The play, directed by S. C. Lucier, is running at TNC, downtown's four-venue theater complex, at 155 First Ave., Feb. 17-28, Wed.-Sat. at 8 p.m. and Sun. at 3 p.m. Seats are $18 by clicking tickets or going to the Theater for the New City website.

The show was inspired by the story of Ota Benga, a Congolese pygmy exhibited alongside an orangutan in the Bronx Zoo in 1906, one of the more tragic and unusual episodes in New York City history.

Romagnoli, who teaches literature at Fordham University, is donating his portion box office receipts to the Bedford Hills Women's Maximum Security Prison College Program, where he is also a professor.

He also taught for more than 20 years at high schools, homeless shelters, substance abuse and incarcerated programs for "at-risk" youth age 17 - 21 in New York City Board of Education alternative programs.

"I always tried to engage my 'audience' with something that I knew would shock, perplex or in some way relate to students who, for the most part, suffered some sort of trauma in their lives," he said. "Ota Benga always got their attention."

While Ota Benga's story is likely to get and hold audiences' attention, the reaction to his exhibition in the zoo with wildlife is a particularly unnerving element of the story.

"I guess one of the things that most struck me by Ota's story is how, at the time, it was not considered shocking or immoral," Romagnoli said of this figure who hovers over the show like a spirit in the characters' lives.

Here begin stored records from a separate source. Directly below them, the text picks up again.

(** [d.get(k)] *)
Definition dget (k : string) (d : pydict) : pyval := dict_get_or k PNone d.

(** ** Truth value, type tests *)

(** [bool(v)] *)
Definition truthy (v : pyval) : bool :=
  match v with
  | PNone => false
  | PBool b => b
  | PInt z => negb (z =? 0)
  | PFloat m _ => negb (m =? 0)
  | PStr s => PyStr.nonempty s
  | PList l | PTuple l => match l with [] => false | _ => true end
  | PDict d => match d with [] => false | _ => true end
  | PErr _ _ _ _ _ => true
  end.

(** [a or b] *)
Definition py_or (a b : pyval) : pyval := if truthy a then a else b.

Definition is_none (v : pyval) : bool :=
  match v with PNone => true | _ => false end.

Definition is_dict (v : pyval) : bool :=
  match v with PDict _ => true | _ => false end.

(** [v is True] *)
Definition is_True (v : pyval) : bool :=
  match v with PBool true => true | _ => false end.

(** The items of [v] when it is a mapping, none otherwise: [v if
    isinstance(v, Mapping) else {}]. *)
Definition as_dict (v : pyval) : pydict :=
  match v with PDict d => d | _ => [] end.

Definition opt_str (o : option string) : pyval :=
  match o with Some s => PStr s | None => PNone end.

(** ** Equality [==] *)

(** The number a value stands for, as [(m, e)] for [m * 10^e]: Python
    compares [bool], [int] and [float] by value. *)
Definition num_of (v : pyval) : option (Z * Z) :=
  match v with
  | PBool b => Some (if b then 1 else 0, 0)
  | PInt z => Some (z, 0)
  | PFloat m e => Some (m, e)
  | _ => None
  end.

Definition num_eqb (a b : Z * Z) : bool :=
  let lo := Z.min a.2 b.2 in
  a.1 * 10 ^ (a.2 - lo) =? b.1 * 10 ^ (b.2 - lo).

Fixpoint py_eqb (a b : pyval) {struct a} : bool :=
  let fix list_eqb (l1 l2 : list pyval) {struct l1} : bool :=
    match l1, l2 with
    | [], [] => true
    | x :: l1', y :: l2' => py_eqb x y && list_eqb l1' l2'
    | _, _ => false
    end in
  match a, b with
  | PNone, PNone => true
  | PStr s, PStr t => bool_decide (s = t)
  | PList l, PList l' => list_eqb l l'
  | PTuple l, PTuple l' => list_eqb l l'
  | PDict d, PDict d' =>
      (length d =? length d')%nat &&
      forallb (fun kv => match dict_get kv.1 d' with
                         | Some v' => py_eqb kv.2 v'
                         | None => false
                         end) d
  | PErr s c m x e, PErr s' c' m' x' e' =>
      (s =? s') && bool_decide (c = c') && bool_decide (m = m') &&
      list_eqb x x' && bool_decide (e = e')
  | _, _ =>
      match num_of a, num_of b with
      | Some x, Some y => num_eqb x y
      | _, _ => false
      end
  end.
Lemma connection_pops kw h u p t :
  dict_get "_redfish_host" kw = Some h -> dict_get "_redfish_username" kw = Some u ->
  dict_get "_redfish_password" kw = Some p -> dict_get "_redfish_port" kw = Some t ->
  exists l, split_kwargs kw = split_rest h u p t l /\
    forall k, dict_get k l =
      if decide (k ∈ internal_keys) then None
      else if decide (k = "host") then local_arg (dict_get k kw) h
      else if decide (k = "username") then local_arg (dict_get k kw) u
      else if decide (k = "password") then local_arg (dict_get k kw) p
      else if decide (k = "port") then local_arg (dict_get k kw) t
      else dict_get k kw.
Proof.
  intros Hh Hu Hp Ht. unfold split_kwargs.
  destruct (pop_internal kw "host" "_redfish_host" h) as (l1 & -> & H1); [done..|]. cbn [res_bind].
  destruct (pop_internal l1 "username" "_redfish_username" u) as (l2 & -> & H2);
    [done|by rewrite H1; lits|]. cbn [res_bind].
  destruct (pop_internal l2 "password" "_redfish_password" p) as (l3 & -> & H3);
    [done|by rewrite H2; lits; rewrite H1; lits|]. cbn [res_bind].
  destruct (pop_internal l3 "port" "_redfish_port" t) as (l4 & -> & H4);
    [done|by rewrite H3; lits; rewrite H2; lits; rewrite H1; lits|]. cbn [res_bind].
  exists l4. split; [reflexivity|]. intros k.
  destruct (decide (k ∈ internal_keys)) as [Hk|Hk].
  - unfold internal_keys in Hk. rewrite !elem_of_cons, elem_of_nil in Hk.
    destruct Hk as [->|[->|[->|[->|[]]]]]; rewrite H4; lits; try done;
      rewrite H3; lits; try done; rewrite H2; lits; try done; by rewrite H1; lits.
  - unfold internal_keys in Hk. rewrite !not_elem_of_cons in Hk. destruct Hk as (?&?&?&?&?).
    destruct (decide (k = "host")) as [->|]; [by repeat (rewrite ?H4, ?H3, ?H2, ?H1; lits)|].
    destruct (decide (k = "username")) as [->|]; [by repeat (rewrite ?H4, ?H3, ?H2, ?H1; lits)|].
    destruct (decide (k = "password")) as [->|]; [by repeat (rewrite ?H4, ?H3, ?H2, ?H1; lits)|].
    destruct (decide (k = "port")) as [->|]; [by repeat (rewrite ?H4, ?H3, ?H2, ?H1; lits)|].
    by rewrite H4, !decide_False, H3, !decide_False, H2, !decide_False, H1, !decide_False.
Qed.

(** [kw] is [kwargs] with the connection arguments of [i] on top. *)
Definition injected (i : instance) (kwargs kw : pydict) : Prop :=
  forall k, dict_get k kw =
    match dict_get k (connection_kwargs i) with
    | Some v => Some v
    | None => dict_get k kwargs
    end.

Lemma split_injected i kwargs kw :
  injected i kwargs kw ->
  exists left,
    split_kwargs kw =
      Ok (Conn (PStr (redfish_ip i)) (PStr (username i)) (PStr (password i)) (port i)
            (PBool (negb (is_verify_cert i))) (PBool (is_http i))
            (dget "redfish_query" kwargs)
            (dict_get_or "redfish_query_one_param_per_uri" (PBool false) kwargs),
          dget "redfish_cache" kwargs, left) /\
    forall k, dict_get k left = passed_arg i kwargs k.
Proof.
  intros Hkw. destruct (connection_pops kw (PStr (redfish_ip i)) (PStr (username i)) (PStr (password i)) (port i)) as (l & -> & Hl);
    [by rewrite Hkw..|].
  unfold split_rest.
  rewrite (pop_required_spec "insecure" l (PBool (negb (is_verify_cert i))))
    by (rewrite Hl; lits; by rewrite Hkw). cbn [res_bind].
  rewrite (pop_required_spec "is_http" _ (PBool (is_http i)))
    by (rewrite dict_get_del_ne, Hl by done; lits; by rewrite Hkw).
  cbn [res_bind]. unfold pop_default. eexists. split.
  - unfold dget, dict_get_or. rewrite !dict_get_del_ne, !Hl by done. lits.
    rewrite !Hkw. reflexivity.
  - intros k. unfold passed_arg.
    destruct (decide (k ∈ reserved_keys)) as [Hk|Hk].
    + unfold reserved_keys in Hk. rewrite !elem_of_cons, elem_of_nil in Hk.
      by destruct Hk as [->|[->|[->|[->|[->|[->|[->|[->|[->|[]]]]]]]]]];
        rewrite !dict_get_del; lits; rewrite ?Hl; lits.
    + assert (k ∉ internal_keys) as Hk' by (intros Hin; apply Hk; by apply (elem_of_app internal_keys); left).
      unfold reserved_keys in Hk. rewrite !not_elem_of_cons in Hk.
      destruct Hk as (?&?&?&?&?&?&?&?&?&?).
      rewrite !dict_get_del_ne, Hl, decide_False, Hkw by done.
      assert (dict_get k (connection_kwargs i) = None) as ->; [|done].
      apply dict_get_None. unfold connection_kwargs. simpl. by rewrite !not_elem_of_cons.
Qed.
(* ===== verification/Csdl.v ===== *)
(** * Action metadata from CSDL schemas

    src/redfish_ctl/redfish_csdl.py.  The schema bundle is a directory of XML
    files; here it is the list of the parsed documents in the order of their
    sorted paths, and reading and parsing the files is the XML library's.  The
    results are looked up and never enumerated, so the dicts are finite maps;
    [functools.lru_cache] does not show in the results. *)

From stdpp Require Import base list gmap strings.
From Stdlib Require Import Ascii ZArith Lia.
From S2P Require Import Prelude PyVal.

Module Csdl.

(** An element of [xml.etree.ElementTree] *)
#[warnings="-register-all"]
Inductive xml := Elem (tag : string) (attrib : list (string * string)) (children : list xml).

Definition tag (x : xml) : string := let 'Elem t _ _ := x in t.
Definition attrib (x : xml) : list (string * string) := let 'Elem _ a _ := x in a.
Definition children (x : xml) : list xml := let 'Elem _ _ c := x in c.

(** [root.iter()]: the element and its descendants in document order *)
Fixpoint iter (x : xml) : list xml :=
  let 'Elem _ _ cs := x in x :: flat_map iter cs.

(** [x.attrib.get(k, d)] *)
Definition attr (k d : string) (x : xml) : string := dict_get_or k d (attrib x).

(** [CsdlActionParameter] *)
Record CsdlActionParameter := Parameter_ {
  p_name : string;
  type_name : string;
  allowable_values : list string;
  nullable : bool
}.

(** [_local_name(tag)] *)
Definition local_name (t : string) : string := PyStr.last_or "" (PyStr.split "}"%char t).

(** ** The version suffix [\.v\d+_\d+_\d+$] *)

(** One or more digits, then the rest. *)
Fixpoint skip_digits (s : string) : option string :=
  match s with
  | String c s' =>
      if PyStr.is_digit c then
        match skip_digits s' with Some r => Some r | None => Some s' end
      else None
  | EmptyString => None
  end.

Definition skip_char (c : ascii) (s : string) : option string :=
  match s with
  | String x s' => if decide (x = c) then Some s' else None
  | EmptyString => None
  end.

(** A match of the suffix at the start of [s]; what is left is empty or the
    final newline that [$] tolerates. *)
Definition version_suffix (s : string) : option string :=
  s ← skip_char "."%char s;
  s ← skip_char "v"%char s;
  s ← skip_digits s;
  s ← skip_char "_"%char s;
  s ← skip_digits s;
  s ← skip_char "_"%char s;
  r ← skip_digits s;
  match r with
  | EmptyString => Some r
  | String c EmptyString => if decide (c = "010"%char) then Some r else None
  | _ => None
  end.

(** [_namespace_family(namespace)] *)
Fixpoint namespace_family (ns : string) : string :=
  match version_suffix ns with
  | Some rest => rest
  | None => match ns with
            | EmptyString => EmptyString
            | String c s => String c (namespace_family s)
            end
  end.

(** [parts[:-1]] *)
Definition init_parts (l : list string) : list string := take (length l - 1) l.

(** [_type_key(type_name)] *)
Definition type_key (t : string) : string :=
  let cleaned := PyStr.strip t in
  let cleaned := if PyStr.startswith "Collection(" cleaned && PyStr.endswith ")" cleaned
                 then String.substring 11 (String.length cleaned - 12) cleaned else cleaned in
  let parts := PyStr.split "."%char cleaned in
  if (2 <=? length parts)%nat
  then namespace_family (PyStr.join "." (init_parts parts)) +:+ "." +:+ PyStr.last_or "" parts
  else cleaned.

(** ** Loading *)

Abbreviation enum_map := (gmap string (list string)).
Abbreviation action_map := (gmap (string * string) (list CsdlActionParameter)).

Definition enum_members (x : xml) : list string :=
  omap (fun m => if bool_decide (local_name (tag m) = "Member")
                 then match dict_get "Name" (attrib m) with
                      | Some n => if PyStr.nonempty n then Some n else None
                      | None => None
                      end
                 else None) (children x).

(** The parameters of an [Action] element, without the binding one. *)
Definition action_params (x : xml) : list CsdlActionParameter :=
  let parameters := filter (fun p => local_name (tag p) = "Parameter"
                                     /\ PyStr.nonempty (attr "Name" "" p) = true) (children x) in
  let parameters := if bool_decide (PyStr.lower (attr "IsBound" "" x) = "true")
                    then tail parameters else parameters in
  map (fun p => Parameter_ (attr "Name" "" p) (attr "Type" "" p) []
                  (negb (bool_decide (PyStr.lower (attr "Nullable" "true" p) = "false")))) parameters.

(** One child of a [Schema] element. *)
Definition parse_child (namespace : string) (acc : enum_map * action_map) (x : xml)
  : enum_map * action_map :=
  let family := namespace_family namespace in
  let name := attr "Name" "" x in
  if negb (PyStr.nonempty name) then acc
  else if decide (local_name (tag x) = "EnumType") then
    let values := enum_members x in
    (<[family +:+ "." +:+ name := values]> (<[namespace +:+ "." +:+ name := values]> acc.1), acc.2)
  else if decide (local_name (tag x) = "Action") then
    let params := action_params x in
    (acc.1, <[(family, name) := params]> (<[(namespace, name) := params]> acc.2))
  else acc.

(** [_parse_schema_file(path)] *)
Definition parse_schema_file (root : xml) : enum_map * action_map :=
  fold_left (fun acc schema =>
    if decide (local_name (tag schema) = "Schema")
    then fold_left (parse_child (attr "Namespace" "" schema)) (children schema) acc
    else acc) (iter root) (∅, ∅).

(** [_load_action_parameters(schema_dir)] *)
Definition load_action_parameters (files : list xml) : action_map :=
  let '(enums, actions) :=
    fold_left (fun acc root => let '(e, a) := parse_schema_file root in (e ∪ acc.1, a ∪ acc.2))
      files (∅, ∅) in
  (fun params => map (fun p => Parameter_ (p_name p) (type_name p)
      (default [] (enums !! type_key (type_name p))) (nullable p)) params) <$> actions.

(** [action_parameters_for(full_action_type)] *)
Definition action_parameters_for (files : list xml) (full_action_type : string)
  : gmap string CsdlActionParameter :=
  let parts := PyStr.split "."%char (PyStr.lstrip_char "#"%char full_action_type) in
  if (length parts <? 2)%nat then ∅
  else
    let namespace := namespace_family (PyStr.join "." (init_parts parts)) in
    let params := default [] (load_action_parameters files !! (namespace, PyStr.last_or "" parts)) in
    fold_left (fun m p => <[p_name p := p]> m) params ∅.

(** ** Evaluation *)

Definition sample_schema : xml :=
  Elem "{edmx}Edmx" [] [Elem "{edmx}DataServices" []
    [Elem "{edm}Schema" [("Namespace", "ComputerSystem.v1_5_0")]
       [Elem "{edm}EnumType" [("Name", "ResetKind")]
          [Elem "{edm}Member" [("Name", "On")] []; Elem "{edm}Member" [("Name", "ForceOff")] []];
        Elem "{edm}Action" [("Name", "Reset"); ("IsBound", "true")]
          [Elem "{edm}Parameter" [("Name", "ComputerSystem"); ("Type", "ComputerSystem.v1_0_0.Actions")] [];
           Elem "{edm}Parameter" [("Name", "ResetType"); ("Type", "ComputerSystem.v1_5_0.ResetKind")] []]]]].

Example namespace_versions :
  namespace_family "Manager.v1_5_0" = "Manager" /\ namespace_family "Manager" = "Manager" /\
  namespace_family "A.v1_2" = "A.v1_2" /\
  type_key " Collection(Resource.v1_0_0.Reset) " = "Resource.Reset".
Proof. vm_compute. auto. Qed.

Example sample_parameters :
  map_to_list (action_parameters_for [sample_schema] "#ComputerSystem.Reset") =
  [("ResetType", Parameter_ "ResetType" "ComputerSystem.v1_5_0.ResetKind" ["On"; "ForceOff"] true)].
Proof. vm_compute. reflexivity. Qed.
End Csdl.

After the mayor of New York City denied the request of black clergy to meet with him, The New York Times weighed in, but not with the outrage one might expect.

"He's probably enjoying himself as well as he could anywhere in this country," the Times wrote. "And it is absurd to make moan over the imagined humiliation and degradation he is suffering."

Romagnoli said that "this incredible lack of empathy was the original inspiration for my play."

"Skip to My Lou" doesn't tell Ota Benga's story in the first person but rather it is his spirit that prominently haunts the characters, providing the spark and explosive climax of the play.

A character named Yo-Yo was taken from Africa by an American in what Romagnoli calls "a kind of parallel track of exploitation and racism masked as benevolence."

"While Yo-Yo is not the reincarnation of Ota, you could say she is a kind of reconfiguration of him," he added.

The play follows a young couple in love - he's white and she's black - who stumbles into the lair of Simon, a Machiavellian cynic and sociopath married to Yo-Yo, the young woman from Africa.

As the couples become acquainted, they discuss everything from genital mutilation to altruism, affirmative action to the nature of evil and the suffering of God, all under the haunting specter of Ota Benga.

Simon tests the young lovers' bond with a wide range of ploys as philosophical conversation that, Romagnoli said, "turns sinister as secrets are revealed and mayhem is unleashed."

Romagnoli, who teaches a class in Bedford Hills prison combining ethics, literature and creative writing, sees echoes of Benga's injustice in today's mass incarceration.

"My students are absolutely amazing. Of course, it's always terribly sad each time I enter the walls and then leave at the end of class," he said. "America's prison system is both cruel and immoral and I believe that one day people will look back at it with the same incredulity and disgust as we look at what was done to Ota Benga in his day."